**TASK REQUIREMENTS**
Go over the data and copy out each line with "true" in it.

(Stored data)

*** Begin section ***

(** C4 (amended).  In every reachable state, for a provider with a
    non-empty credential list, [getKey] returns the credential at the
    cursor when it is usable (not rate-limited, not in error back-off,
    minimum rotation interval elapsed since a rotation last landed on
    it) and then records nothing; otherwise it walks the list circularly
    from the cursor, visiting every index at most once, returns the first
    usable credential, moves the cursor to it and stamps it with the
    clock reading, which keeps it limited until the minimum rotation
    interval has elapsed; when the whole cycle finds none it fails with
    the all-unavailable error.  With three credentials of which the first
    is rate-limited and the second in error back-off, it returns the
    third. *)
Theorem getKey_selection cfg m now provider st :
  reachable cfg m -> keyStates m !! provider = Some st -> keys st <> [] ->
  exists pc,
    config m !! provider = Some pc /\
    let interval := num_or (retry_delay pc) 1000 in
    let order := rotation_order st in
    NoDup order /\ length order = length (keys st) /\
    (usable_at st interval now (currentKeyIndex st) = true ->
       getKey m now provider = (Ok (keys st !! currentKeyIndex st), m)) /\
    (usable_at st interval now (currentKeyIndex st) = false ->
       match List.find (usable_at st interval now) order with
       | Some i =>
           exists k,
             keys st !! i = Some k /\
             getKey m now provider
             = (Ok (Some k),
                {| config := config m;
                   keyStates :=
                     <[provider :=
                         {| currentKeyIndex := i; keys := keys st;
                            rateLimits := rateLimits st; errors := errors st;
                            lastRotation := <[k := now]> (lastRotation st) |}]>
                       (keyStates m) |}) /\
             (now <> 0 -> forall t, t - now < interval ->
                isKeyLimited (snd (getKey m now provider)) t provider (Some k) = Ok true)
       | None => getKey m now provider = (Throw (all_unavailable provider), m)
       end) /\
    (forall k0 k1 k2, keys st = [k0; k1; k2] ->
       rate_limited st now k0 = true -> in_backoff st now k1 = true ->
       usable st interval now k2 = true ->
       fst (getKey m now provider) = Ok (Some k2)).
Proof.
  intros Hr Hst Hne.
  destruct (reachable_well_formed cfg m Hr provider st Hst) as ([pc Hpc] & Hstamp & Hcur).
  exists pc. split; [exact Hpc |].
  destruct (getKey_selection_from m now provider st pc Hst Hpc Hstamp Hne (Hcur Hne))
    as (Hnd & Hlen & Hcursor & Hrot & Hthree).
  cbv zeta. split; [exact Hnd |]. split; [exact Hlen |]. split; [exact Hcursor |].
  split; [|exact Hthree].
  intros U. specialize (Hrot U). cbv zeta in Hrot.
  destruct (List.find _ (rotation_order st)) as [i|] eqn:F; [|exact Hrot].
  assert (Hlt : (i < length (keys st))%nat).
  { eapply find_rotation_order_lt; [|exact F].
    destruct (keys st); [congruence | simpl; lia]. }
  destruct (lookup_lt_is_Some_2 _ _ Hlt) as [k Hk].
  exists k. split; [exact Hk |].
  rewrite (rotated_to_landed m now provider st i k Hk) in Hrot.
  split; [exact Hrot |].
  intros Hnow t Ht. rewrite Hrot. simpl.
  apply (landed_limited m provider pc st i k now t Hpc Hnow Ht).
Qed.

*** End section ***

**PROBLEM SOLUTION**
    (usable_at st interval now (currentKeyIndex st) = true ->
                isKeyLimited (snd (getKey m now provider)) t provider (Some k) = Ok true)
       rate_limited st now k0 = true -> in_backoff st now k1 = true ->
       usable st interval now k2 = true ->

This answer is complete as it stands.